Quick Answer
Seasonal allergies (hay fever) are caused by IgE-mediated immune reactions to airborne pollen — primarily from trees in spring, grasses in summer, and ragweed in fall. They affect 81 million Americans. Nasal corticosteroid sprays are the most effective first-line treatment; allergen immunotherapy is the only option that modifies the underlying disease long-term.
Key Takeaways
- Seasonal allergies are caused by IgE-mediated reactions to airborne pollen (trees, grasses, weeds) and outdoor mold spores
- Spring = tree pollen; Summer = grass pollen; Fall = ragweed (the most potent US allergen affecting 23 million people)

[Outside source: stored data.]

(* ===== verification/StrSearch.v ===== *)
(** * Searching and replacing in strings

    [str::find], [rfind], [replace], [matches] and the one-sided trims, over the
    byte strings of [RustStr]. A search of UTF-8 text for UTF-8 text finds the
    same places bytewise. *)
From S2P Require Import Prelude RustStr.

(** [s.find(p)] and [s.rfind(p)]: the byte offset of a match. *)
Fixpoint find (p s : string) : option nat :=
  if starts_with p s then Some 0
  else match s with "" => None | String _ s' => S <$> find p s' end.

Fixpoint rfind (p s : string) : option nat :=
  match s with
  | "" => if starts_with p s then Some 0 else None
  | String _ s' =>
      match rfind p s' with
      | Some i => Some (S i)
      | None => if starts_with p s then Some 0 else None
      end
  end.

(** [s.replace(p, r)] for a non-empty [p]: [skip] bytes of a match are still to
    be dropped. *)
Fixpoint replace_go (p r : string) (skip : nat) (s : string) : string :=
  match s with
  | "" => ""
  | String a s' =>
      match skip with
      | S skip' => replace_go p r skip' s'
      | 0 => if starts_with p s then r +:+ replace_go p r (String.length p - 1) s'
             else String a (replace_go p r 0 s')
      end
  end.
Definition replace (p r s : string) : string := replace_go p r 0 s.

(** [s.matches(p).count()] for a non-empty [p]. *)
Fixpoint count_go (p : string) (skip : nat) (s : string) : nat :=
  match s with
  | "" => 0
  | String _ s' =>
      match skip with
      | S skip' => count_go p skip' s'
      | 0 => if starts_with p s then S (count_go p (String.length p - 1) s') else count_go p 0 s'
      end
  end.
Definition count_matches (p s : string) : nat := count_go p 0 s.

(** [trim_start], and [trim_start_matches] for a set of characters. *)
Definition trim_start_by (f : string → bool) (s : string) : string := concat_str (drop_while f (chars s)).
Definition trim_start : string → string := trim_start_by is_whitespace.
(** [str::trim_end] and [trim_end_matches]. *)
Definition trim_end_by (f : string → bool) (s : string) : string :=
  concat_str (reverse (drop_while f (reverse (chars s)))).
Definition trim_end : string → string := trim_end_by is_whitespace.

(** The arrow after a line number, and a number as text. *)
Definition arrow : string := str_of_bytes [226; 134; 146]%N.
Definition show_nat (n : nat) : string := pretty (N.of_nat n).

Definition newline : string := String (byte 10) "".
Definition carriage_return : string := String (byte 13) "".

(** One line without its line end: [\r\n] counts as one. *)
Definition strip_cr (l : string) : string := default l (strip_suffix carriage_return l).

(** [str::lines]: every piece that a newline ends, without a carriage return
    before it, and the rest of the text if there is any. *)
Definition lines (text : string) : list string :=
  match reverse (split_on (byte 10) text) with
  | [] => []
  | rest :: ended => (strip_cr <$> reverse ended) ++ (if is_empty rest then [] else [rest])
  end.

(** The lines [start..end]. *)
Definition slice_lines (start end_ : nat) (ls : list string) : list string :=
  take (end_ - start) (drop start ls).

Lemma take_slice i j (ls : list string) : i ≤ j → take i ls ++ slice_lines i j ls = take j ls.
Proof.
  intros H. unfold slice_lines. rewrite <-(take_drop i (take j ls)). rewrite take_take, Nat.min_l by done.
  f_equal. by rewrite <-skipn_firstn_comm.
Qed.

Lemma length_slice i j (ls : list string) : i ≤ j ≤ length ls → length (slice_lines i j ls) = j - i.
Proof. intros H. unfold slice_lines. rewrite length_take, length_drop. lia. Qed.

(** * Joining what was split *)

Lemma split_on_ne c s : split_on c s ≠ [].
Proof. destruct s as [|a s]; simpl; [done|]. case_bool_decide; [done|]. by destruct (split_on c s). Qed.

Lemma join_cons sep w ws : ws ≠ [] → join sep (w :: ws) = w +:+ sep +:+ join sep ws.
Proof. by destruct ws. Qed.

Lemma join_snoc sep ws w : ws ≠ [] → join sep (ws ++ [w]) = join sep ws +:+ sep +:+ w.
Proof.
  induction ws as [|v ws IH]; [done|]. intros _. destruct (decide (ws = [])) as [->|Hne]; [done|].
  cbn [app]. rewrite !join_cons by (try done; by destruct ws). by rewrite IH, !app_assoc_str.
Qed.

Lemma join_split_on c s : join (String c "") (split_on c s) = s.
Proof.
  induction s as [|a s IH]; [done|]. simpl. pose proof (split_on_ne c s) as Hne.
  case_bool_decide as Ha; [subst a; rewrite join_cons by done; by rewrite IH|].
  destruct (split_on c s) as [|w ws]; [done|]. rewrite <-IH. by destruct ws.
Qed.

(** * Trimming at both ends *)

Lemma split_once_here c h t : contains_byte c h = false → split_once c (h +:+ String c t) = Some (h, t).
Proof. intros H. by apply split_once_Some. Qed.

Lemma split_once_none c s : contains_byte c s = false → split_once c s = None.
Proof.
  intros H. destruct (split_once c s) as [[h t]|] eqn:E; [|done].
  apply split_once_Some in E as [-> _]. unfold contains_byte, bytes_any in *.
  rewrite bytes_all_app in H. simpl in H. rewrite bool_decide_eq_true_2 in H by done.
  simpl in H. by rewrite andb_false_r in H.
Qed.

Lemma chars_app_start s a t :
  is_continuation a = false → chars (s +:+ String a t) = chars s ++ chars (String a t).
Proof.
  intros Ha. assert (∃ c cs, chars (String a t) = String a c :: cs) as (c & cs & E).
  { simpl. destruct (chars t) as [|c cs]; [by eexists _, _|]. destruct (starts_with_continuation c); by eexists _, _. }
  induction s as [|b s IH]; [done|]. rewrite app_cons_str. cbn [chars]. rewrite IH.
  destruct (chars s) as [|d ds]; [|simpl; by destruct (starts_with_continuation d)].
  cbn [app]. rewrite E. cbn [starts_with_continuation]. rewrite Ha, <-E. done.
Qed.

Lemma drop_while_app {A} (f : A → bool) l l' :
  drop_while f (l ++ l') = match drop_while f l with [] => drop_while f l' | d => d ++ l' end.
Proof. induction l as [|x l IH]; [done|]. simpl. by destruct (f x). Qed.

Lemma drop_while_all {A} (f : A → bool) l : Forall (λ x, f x = true) l → drop_while f l = [].
Proof. induction 1 as [|x l Hx _ IH]; [done|]. simpl. by rewrite Hx. Qed.

(** What is trimmed may as well be absent. *)
Lemma drop_both_ends {A} (f : A → bool) l m r :
  Forall (λ x, f x = true) l → Forall (λ x, f x = true) r →
  drop_while f (reverse (drop_while f (l ++ m ++ r))) = drop_while f (reverse (drop_while f m)).
Proof.
  intros Hl Hr. rewrite drop_while_app, (drop_while_all _ _ Hl), drop_while_app.
  destruct (drop_while f m) as [|x m'] eqn:E; [by rewrite (drop_while_all _ _ Hr)|].
  rewrite reverse_app, drop_while_app, (drop_while_all f (reverse r)); [done|]. by apply Forall_reverse.
Qed.

(** * Substrings *)

Lemma length_app_str (s t : string) : String.length (s +:+ t) = String.length s + String.length t.
Proof. induction s as [|a s IH]; [done|]. rewrite app_cons_str. simpl. by rewrite IH. Qed.

Lemma str_take_app s t : str_take (String.length s) (s +:+ t) = s.
Proof. induction s as [|a s IH]; [by destruct t|]. rewrite app_cons_str. simpl. by rewrite IH. Qed.

Lemma str_drop_app s t : str_drop (String.length s) (s +:+ t) = t.
Proof. induction s as [|a s IH]; [by destruct t|]. rewrite app_cons_str. simpl. by rewrite IH. Qed.

Lemma str_drop_app_add s t n : str_drop (String.length s + n) (s +:+ t) = str_drop n t.
Proof. by rewrite <-str_drop_drop, str_drop_app. Qed.

Lemma app_str_inj (u s t : string) : u +:+ s = u +:+ t → s = t.
Proof. induction u as [|a u IH]; [done|]. rewrite !app_cons_str. intros [= E]. by apply IH. Qed.

(** The middle of three parts. *)
Lemma slice_mid pre mid s : slice (String.length pre) (String.length pre + String.length mid) (pre +:+ mid +:+ s) = mid.
Proof.
  unfold slice. rewrite str_drop_app. replace (_ + _ - _) with (String.length mid) by lia. apply str_take_app.
Qed.

Lemma slice_mid_0 s t : slice 0 (String.length s) (s +:+ t) = s.
Proof. apply (slice_mid "" s t). Qed.

Lemma starts_with_app p s : starts_with p (p +:+ s) = true.
Proof. apply starts_with_spec. by exists s. Qed.

Lemma starts_with_cons b p a s :
  starts_with (String b p) (String a s) = bool_decide (b = a) && starts_with p s.
Proof.
  apply Bool.eq_iff_eq_true. rewrite andb_true_iff, bool_decide_eq_true, !starts_with_spec. split.
  - intros [t E]. rewrite app_cons_str in E. injection E as -> ->. naive_solver.
  - intros [-> [t ->]]. by exists t.
Qed.

Lemma contains_nil p : contains p "" = starts_with p "".
Proof. apply orb_false_r. Qed.

Lemma contains_cons p a s : contains p (String a s) = starts_with p (String a s) || contains p s.
Proof. done. Qed.

Lemma contains_app_l p s t : contains p s = true → contains p (s +:+ t) = true.
Proof.
  rewrite !contains_spec. intros (u & v & ->). exists u, (v +:+ t). by rewrite <-!app_assoc_str.
Qed.

Lemma contains_app_r p s t : contains p t = true → contains p (s +:+ t) = true.
Proof. rewrite !contains_spec. intros (u & v & ->). exists (s +:+ u), v. by rewrite <-!app_assoc_str. Qed.

Lemma app_eq_cases (u v s t : string) :
  u +:+ v = s +:+ t → (∃ w, u = s +:+ w ∧ t = w +:+ v) ∨ (∃ w, s = u +:+ w ∧ v = w +:+ t).
Proof.
  revert s. induction u as [|a u IH]; intros s E; [right; by exists s|].
  destruct s as [|b s]; [left; by exists (String a u)|].
  rewrite !app_cons_str in E. injection E as -> E.
  destruct (IH _ E) as [(w & -> & ->)|(w & -> & ->)]; [left|right]; exists w; by rewrite app_cons_str.
Qed.

Lemma app_str_eq_nil (s t : string) : s +:+ t = "" → s = "" ∧ t = "".
Proof. by destruct s. Qed.

Lemma contains_byte_cons c a s : contains_byte c (String a s) = bool_decide (a = c) || contains_byte c s.
Proof. unfold contains_byte. by rewrite bytes_any_cons. Qed.

(** An occurrence of a pattern without the byte [c] does not straddle that byte. *)
Lemma contains_across p c s t :
  p ≠ "" → contains_byte c p = false → contains p (s +:+ String c t) = true →
  contains p s = true ∨ contains p t = true.
Proof.
  intros Hp Hc (u & v & E)%contains_spec. setoid_rewrite contains_spec.
  destruct (app_eq_cases _ _ _ _ E) as [(w & -> & E')|(w & -> & E')].
  - destruct (app_eq_cases _ _ _ _ E') as [(x & -> & E'')|(x & -> & E'')].
    + destruct x as [|b x]; [left; exists u, ""; by rewrite !app_nil_r_str|].
      rewrite app_cons_str in E''. injection E'' as <- E''.
      by rewrite contains_byte_app, contains_byte_cons, bool_decide_eq_true_2, orb_true_r in Hc.
    + left. by exists u, x.
  - destruct w as [|b w].
    + rewrite app_nil_l_str in E'. destruct p as [|b p]; [done|].
      rewrite app_cons_str in E'. injection E' as <- E'.
      by rewrite contains_byte_cons, bool_decide_eq_true_2 in Hc.
    + rewrite app_cons_str in E'. injection E' as <- ->. right. by exists w, v.
Qed.

Lemma contains_across_false p c s t :
  p ≠ "" → contains_byte c p = false → contains p s = false → contains p t = false →
  contains p (s +:+ String c t) = false.
Proof.
  intros Hp Hc Hs Ht. destruct (contains p (s +:+ String c t)) eqn:E; [|done].
  destruct (contains_across p c s t Hp Hc E); congruence.
Qed.

(** An occurrence of a pattern that begins with [c] is found behind text without [c]. *)
Lemma contains_skip c p x s :
  contains_byte c x = false → contains (String c p) (x +:+ s) = contains (String c p) s.
Proof.
  induction x as [|a x IH]; [done|]. rewrite contains_byte_cons. intros [Ha Hx]%orb_false_elim.
  rewrite app_cons_str, contains_cons, starts_with_cons, IH by done.
  apply bool_decide_eq_false_1 in Ha. by rewrite bool_decide_eq_false_2 by congruence.
Qed.

(** * Trimming keeps a substring *)

Lemma concat_str_app l l' : concat_str (l ++ l') = concat_str l +:+ concat_str l'.
Proof. induction l as [|c l IH]; [done|]. simpl. by rewrite IH, app_assoc_str. Qed.

Lemma drop_while_suffix {A} (f : A → bool) l : ∃ k, l = k ++ drop_while f l.
Proof.
  induction l as [|x l [k IH]]; [by exists []|]. simpl. destruct (f x); [|by exists []].
  exists (x :: k). simpl. by f_equal.
Qed.

Lemma trim_start_suffix f s : ∃ u, s = u +:+ trim_start_by f s.
Proof.
  destruct (drop_while_suffix f (chars s)) as [k Hk]. exists (concat_str k).
  unfold trim_start_by. by rewrite <-concat_str_app, <-Hk, concat_chars.
Qed.

Lemma trim_infix f s : ∃ u v, s = u +:+ trim_by f s +:+ v.
Proof.
  destruct (drop_while_suffix f (chars s)) as [k Hk]. set (l := drop_while f (chars s)) in *.
  destruct (drop_while_suffix f (reverse l)) as [k' Hk'].
  exists (concat_str k), (concat_str (reverse k')). unfold trim_by. fold l.
  rewrite <-!concat_str_app, <-reverse_app, <-Hk', reverse_involutive, <-Hk. by rewrite concat_chars.
Qed.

- Intranasal corticosteroid sprays are more effective than oral antihistamines for nasal congestion — now considered first-line
- Climate change has extended pollen seasons by ~20 days and increased pollen potency by up to 60%
- Allergen immunotherapy (allergy shots or SLIT) is the only treatment that modifies the underlying immune response
- See an allergist if OTC medications fail to control symptoms or symptoms interfere with daily life
Seasonal Allergic Rhinitis
Seasonal Pollen & Allergen Calendar — When Allergy Seasons Peak
Commonly referred to as "hay fever", allergic rhinitis affects millions globally. It is triggered by outdoor aeroallergens, primarily pollens from trees, grasses, and weeds, as well as outdoor mold spores. Understanding different pollen types is the foundation of effective avoidance.
Seasonal Timeline
- Spring: Tree pollen (birch, cedar, oak, pine).
- Summer: Grass pollen (timothy, Bermuda, orchard).
- Fall: Weed pollen (ragweed, nettle, mugwort).
- Winter: Generally a relief period for outdoor allergies, though indoor allergens may worsen. Mold allergies often spike with damp autumn leaves.
Geographic Variation
Your region dramatically affects your seasonal allergy burden. Our seasonal allergy regional guide maps the worst allergy cities and seasons by US geography. Meanwhile, climate change is extending pollen seasons by weeks, increasing the potency and geographic spread of allergenic plants.
Treatment Options
First-line therapies include intranasal corticosteroids and oral second-generation antihistamines. For severe, refractory cases, allergen immunotherapy (subcutaneous injections or sublingual tablets) provides long-term relief.